[MATERIALS PROVIDED]

Lemma iterations_reports k :
  forall st w st' w',
    0 <= interval_sent st ->
    iterations k args addr start st w = (Ok st', w') ->
    exists counts,
      printed (trace w')
      = (printed (trace w)
         ++ interval_lines addr (interval_length (arg_interval args))
              (arg_format args) (interval_number st) counts)%list
      /\ interval_number st' = interval_number st + Z.of_nat (length counts)
      /\ sum_bytes counts + interval_sent st'
         = interval_sent st + CHUNK_SIZE * Z.of_nat k
      /\ Forall (fun count => CHUNK_SIZE <= count) counts
      /\ (truthy_int (arg_interval args) = false -> counts = []).
Proof.
  induction k as [| k IH]; intros st w st' w' Hsent; cbn [iterations].
  - intros [= <- <-]; exists []; cbn; rewrite app_nil_r.
    repeat split; [lia | lia | constructor].
  - intros H; apply bind_inv_ok in H as (s1 & w1 & Hbody & H).
    apply loop_body_cases in Hbody
      as (_ & _ & [(Hn & Hi & Hp) | (Ht & Hb & Hn & Hi & Hp)]).
    + apply IH in H as (counts & Hlines & Hnum & Hsum & Hall & Hnone);
        [| unfold CHUNK_SIZE in *; lia].
      exists counts; rewrite Hlines, Hnum, Hp, Hn.
      repeat split; try easy; lia.
    + apply IH in H as (counts & Hlines & Hnum & Hsum & Hall & Hnone);
        [| lia].
      exists (interval_sent st + CHUNK_SIZE :: counts).
      rewrite Hlines, Hnum, Hp, Hn, <- app_assoc.
      cbn [interval_lines app length sum_bytes fold_right].
      unfold sum_bytes in Hsum; repeat split; try lia.
      * constructor; [unfold CHUNK_SIZE in *; lia | easy].
      * intros Hnone'; congruence.
Qed.

(** X5.  When the sending loop returns, what it has written to the socket
    is a whole number of copies of the 1000-byte chunk and nothing else,
    and [total_bytes_sent] is exactly the number of bytes written. *)
Theorem loop_wire_accounting fuel num_bytes w st w' :
  client_loop fuel args addr start num_bytes (sender_init start) w
  = (Ok st, w') ->
  exists k : nat,
    sent_payloads (trace w')
    = (sent_payloads (trace w) ++ repeat chunk_data k)%list
    /\ total_bytes_sent st = Z.of_nat (length (concat (repeat chunk_data k)))
    /\ total_bytes_sent st = CHUNK_SIZE * Z.of_nat k.
Proof.
  intros H; apply client_loop_first_limit in H as (k & _ & Hk & _).
  apply iterations_wire in Hk as [Htotal Hwire]; exists k.
  split; [exact Hwire |]; cbn [sender_init total_bytes_sent] in Htotal.
  rewrite chunks_length, Htotal; unfold CHUNK_SIZE; lia.
Qed.

(** X6.  The reports printed inside the loop are numbered 0, 1, 2, ... and
    partition the bytes sent: their byte counts, each at least one chunk,
    add up with the bytes of the pending interval to [total_bytes_sent],
    and [interval_number] is the number of reports printed so far.
    Without a reporting interval the loop prints nothing. *)
Theorem interval_reports_partition fuel num_bytes w st w' :
  client_loop fuel args addr start num_bytes (sender_init start) w
  = (Ok st, w') ->
  exists counts : list Z,
    printed (trace w')
    = (printed (trace w)
       ++ interval_lines addr (interval_length (arg_interval args))
            (arg_format args) 0 counts)%list
    /\ interval_number st = Z.of_nat (length counts)
    /\ sum_bytes counts + interval_sent st = total_bytes_sent st
    /\ Forall (fun count => CHUNK_SIZE <= count) counts
    /\ (truthy_int (arg_interval args) = false -> counts = []).
Proof.
  intros H; apply client_loop_first_limit in H as (k & _ & Hk & _).
  pose proof (iterations_wire _ _ _ _ _ Hk) as [Htotal _].
  apply iterations_reports in Hk as (counts & Hlines & Hnum & Hsum & Hall);
    [| cbn; lia].
  exists counts; cbn in *; repeat split; try easy; lia.
Qed.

[/MATERIALS PROVIDED]

▶ **TASK INSTRUCTIONS**
Produce the entries again, character for character.

▶ **EXPECTED OUTPUT**
Lemma iterations_reports k :
  forall st w st' w',
    0 <= interval_sent st ->
    iterations k args addr start st w = (Ok st', w') ->
    exists counts,
      printed (trace w')
      = (printed (trace w)
         ++ interval_lines addr (interval_length (arg_interval args))
              (arg_format args) (interval_number st) counts)%list
      /\ interval_number st' = interval_number st + Z.of_nat (length counts)
      /\ sum_bytes counts + interval_sent st'
         = interval_sent st + CHUNK_SIZE * Z.of_nat k
      /\ Forall (fun count => CHUNK_SIZE <= count) counts
      /\ (truthy_int (arg_interval args) = false -> counts = []).
Proof.
  induction k as [| k IH]; intros st w st' w' Hsent; cbn [iterations].
  - intros [= <- <-]; exists []; cbn; rewrite app_nil_r.
    repeat split; [lia | lia | constructor].
  - intros H; apply bind_inv_ok in H as (s1 & w1 & Hbody & H).
    apply loop_body_cases in Hbody
      as (_ & _ & [(Hn & Hi & Hp) | (Ht & Hb & Hn & Hi & Hp)]).
    + apply IH in H as (counts & Hlines & Hnum & Hsum & Hall & Hnone);
        [| unfold CHUNK_SIZE in *; lia].
      exists counts; rewrite Hlines, Hnum, Hp, Hn.
      repeat split; try easy; lia.
    + apply IH in H as (counts & Hlines & Hnum & Hsum & Hall & Hnone);
        [| lia].
      exists (interval_sent st + CHUNK_SIZE :: counts).
      rewrite Hlines, Hnum, Hp, Hn, <- app_assoc.
      cbn [interval_lines app length sum_bytes fold_right].
      unfold sum_bytes in Hsum; repeat split; try lia.
      * constructor; [unfold CHUNK_SIZE in *; lia | easy].
      * intros Hnone'; congruence.
Qed.

(** X5.  When the sending loop returns, what it has written to the socket
    is a whole number of copies of the 1000-byte chunk and nothing else,
    and [total_bytes_sent] is exactly the number of bytes written. *)
Theorem loop_wire_accounting fuel num_bytes w st w' :
  client_loop fuel args addr start num_bytes (sender_init start) w
  = (Ok st, w') ->
  exists k : nat,
    sent_payloads (trace w')
    = (sent_payloads (trace w) ++ repeat chunk_data k)%list
    /\ total_bytes_sent st = Z.of_nat (length (concat (repeat chunk_data k)))
    /\ total_bytes_sent st = CHUNK_SIZE * Z.of_nat k.
Proof.
  intros H; apply client_loop_first_limit in H as (k & _ & Hk & _).
  apply iterations_wire in Hk as [Htotal Hwire]; exists k.
  split; [exact Hwire |]; cbn [sender_init total_bytes_sent] in Htotal.
  rewrite chunks_length, Htotal; unfold CHUNK_SIZE; lia.
Qed.

(** X6.  The reports printed inside the loop are numbered 0, 1, 2, ... and
    partition the bytes sent: their byte counts, each at least one chunk,
    add up with the bytes of the pending interval to [total_bytes_sent],
    and [interval_number] is the number of reports printed so far.
    Without a reporting interval the loop prints nothing. *)
Theorem interval_reports_partition fuel num_bytes w st w' :
  client_loop fuel args addr start num_bytes (sender_init start) w
  = (Ok st, w') ->
  exists counts : list Z,
    printed (trace w')
    = (printed (trace w)
       ++ interval_lines addr (interval_length (arg_interval args))
            (arg_format args) 0 counts)%list
    /\ interval_number st = Z.of_nat (length counts)
    /\ sum_bytes counts + interval_sent st = total_bytes_sent st
    /\ Forall (fun count => CHUNK_SIZE <= count) counts
    /\ (truthy_int (arg_interval args) = false -> counts = []).
Proof.
  intros H; apply client_loop_first_limit in H as (k & _ & Hk & _).
  pose proof (iterations_wire _ _ _ _ _ Hk) as [Htotal _].
  apply iterations_reports in Hk as (counts & Hlines & Hnum & Hsum & Hall);
    [| cbn; lia].
  exists counts; cbn in *; repeat split; try easy; lia.
Qed.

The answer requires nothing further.